Started work refactoring the tagging functions by using Traycer

2025-12-16 23:50:12 +01:00 · 2024-12-31 12:04:10 -08:00 · 2024-12-31 12:04:10 -08:00 · a4abea2c3c
commit a4abea2c3c
parent e404515d91
4 changed files with 736 additions and 516 deletions
--- a/settings.py
+++ b/settings.py
@ -32,6 +32,18 @@ board_wipe_tags = ['destroy all', 'destroy each', 'return all', 'return each', '
 card_types = ['Artifact','Creature', 'Enchantment', 'Instant', 'Land', 'Planeswalker', 'Sorcery',
              'Kindred', 'Dungeon', 'Battle']

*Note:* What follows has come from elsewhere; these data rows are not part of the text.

(** ** The field table *)

(** The entries of the dict literal, in the order they are written. *)
Definition NODE_FIELD_MAP_items : list (string * translator) :=
  [ ("architecture", rename "arch");
    ("burstbuffer_network_address", ignore);
    ("boards", ignore);
    ("boot_time", ignore);
    ("comment", copy);
    ("cores", copy);
    ("cpu_binding", ignore);
    ("cpu_load", ignore);
    ("cpus", copy);
    ("extra", ignore);
    ("free_memory", ignore);
    ("last_busy", copy);
    ("features", copy);
    ("active_features", ignore);
    ("gres", copy);
    ("gres_drained", ignore);
    ("gres_used", ignore);
    ("mcs_label", ignore);
    ("name", copy);
    ("next_state_after_reboot", ignore);
    ("address", rename "addr");
    ("hostname", ignore);
    ("state", copy);
    ("state_flags", ignore);
    ("next_state_after_reboot_flags", ignore);
    ("operating_system", ignore);
    ("owner", ignore);
    ("partitions", ignore);
    ("port", ignore);
    ("real_memory", rename "memory");
    ("reason", copy);
    ("reason_changed_at", copy);
    ("reason_set_by_user", ignore);
    ("slurmd_start_time", ignore);
    ("sockets", ignore);
    ("threads", ignore);
    ("temporary_disk", ignore);
    ("weight", ignore);
    ("tres", copy);
    ("slurmd_version", ignore);
    ("alloc_memory", ignore);
    ("alloc_cpus", ignore);
    ("idle_cpus", ignore);
    ("tres_used", copy);
    ("tres_weighted", ignore) ].

(** The dict the literal builds.  Its keys are pairwise distinct
    ([NODE_FIELD_MAP_NoDup]), so no entry overrides another. *)
Definition NODE_FIELD_MAP : gmap string translator :=
  list_to_map NODE_FIELD_MAP_items.

(** ** The node parser *)

(** The text of the [ValueError] raised on a field without a handler. *)
Definition unknown_field (k : string) : exn :=
  ValueError ("Unknown field in sinfo node output: " +:+ k).

(** The inner loop, [for k, v in src_node.items(): ...], threading the
    dictionary [res_node] it fills. *)
Fixpoint translate_fields (kvs : list (string * json))
    (res_node : gmap string json) : result (gmap string json) :=
  match kvs with
  | [] => Return res_node
  | (k, v) :: kvs' =>
      match NODE_FIELD_MAP !! k with
      | None => Raised (unknown_field k)
      | Some translator => translate_fields kvs' (call translator k v res_node)
      end
  end.

(** One turn of the outer loop's body, up to its [yield]: a fresh
    [res_node], filled from the fields of [src_node]. *)
Definition normalize (src_node : json) : result (gmap string json) :=
  match items src_node with
  | Raised e => Raised e
  | Return kvs => translate_fields kvs ∅
  end.

(** A generator object is either not started yet (it holds its argument,
    the decoded report), suspended at the [yield] with the nodes still to
    visit, or finished. *)
Inductive generator : Type :=
| Created (sinfo_data : json)
| Suspended (src_nodes : list json)
| Closed.

(** What one call of [next] gives its caller. *)
Inductive signal : Type :=
| Yield (res_node : gmap string json)
| StopIteration
| Raise (e : exn).

(** Calling [node_parser] runs none of its body.  Its argument stands for
    the content of the file [f] as [json.load] decodes it. *)
Definition node_parser (sinfo_data : json) : generator := Created sinfo_data.

(** Run the [for src_node in src_nodes] loop up to the next [yield], the end
    of the list or an exception; an exception finishes the generator. *)
Definition resume (src_nodes : list json) : signal * generator :=
  match src_nodes with
  | [] => (StopIteration, Closed)
  | src_node :: rest =>
      match normalize src_node with
      | Raised e => (Raise e, Closed)
      | Return res_node => (Yield res_node, Suspended rest)
      end
  end.

Definition next (g : generator) : signal * generator :=
  match g with
  | Created sinfo_data =>
      match getitem sinfo_data "nodes" with
      | Raised e => (Raise e, Closed)
      | Return src_nodes =>
          match iter src_nodes with
          | Raised e => (Raise e, Closed)
          | Return l => resume l
          end
      end
  | Suspended src_nodes => resume src_nodes
  | Closed => (StopIteration, Closed)
  end.

(** A consumer calling [next] [n] times, with what each call gave. *)
Fixpoint pull (n : nat) (g : generator) : list signal :=
  match n with
  | O => []
  | S n' => let '(s, g') := next g in s :: pull n' g'
  end.

(** The report [{"nodes": [...]}]. *)
Definition report (nodes : list json) : json := JDict [("nodes", JList nodes)].

(** ** Facts about the field table *)

(** The output key a translator writes for the field [k], if any. *)
Definition target (t : translator) (k : string) : option string :=
  match t with
  | copy => Some k
  | ignore => None
  | rename new_key => Some new_key
  end.

(** The source field an output key can only come from. *)
Definition origin (o : string) : string :=
  if decide (o = "arch") then "architecture"
  else if decide (o = "addr") then "address"
  else if decide (o = "memory") then "real_memory"
  else o.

+# Mapping of card types to their corresponding theme tags
+TYPE_TAG_MAPPING = {
+    'Artifact': ['Artifacts Matter'],
+    'Battle': ['Battles Matter'],
+    #'Creature': [],
+    'Enchantment': ['Enchantments Matter'],
+    'Instant': ['Spells Matter', 'Spellslinger'],
+    'Land': ['Lands Matter'],
+    'Planeswalker': ['Superfriends'],
+    'Sorcery': ['Spells Matter', 'Spellslinger']
+}
+
 csv_directory = 'csv_files'

 colors = ['colorless', 'white', 'blue', 'black', 'red', 'green',
@ -149,3 +161,31 @@ targetted_removal_tags = ['exile target', 'destroy target', 'return target', 'sh
                'deals damage to target', 'loses all abilities']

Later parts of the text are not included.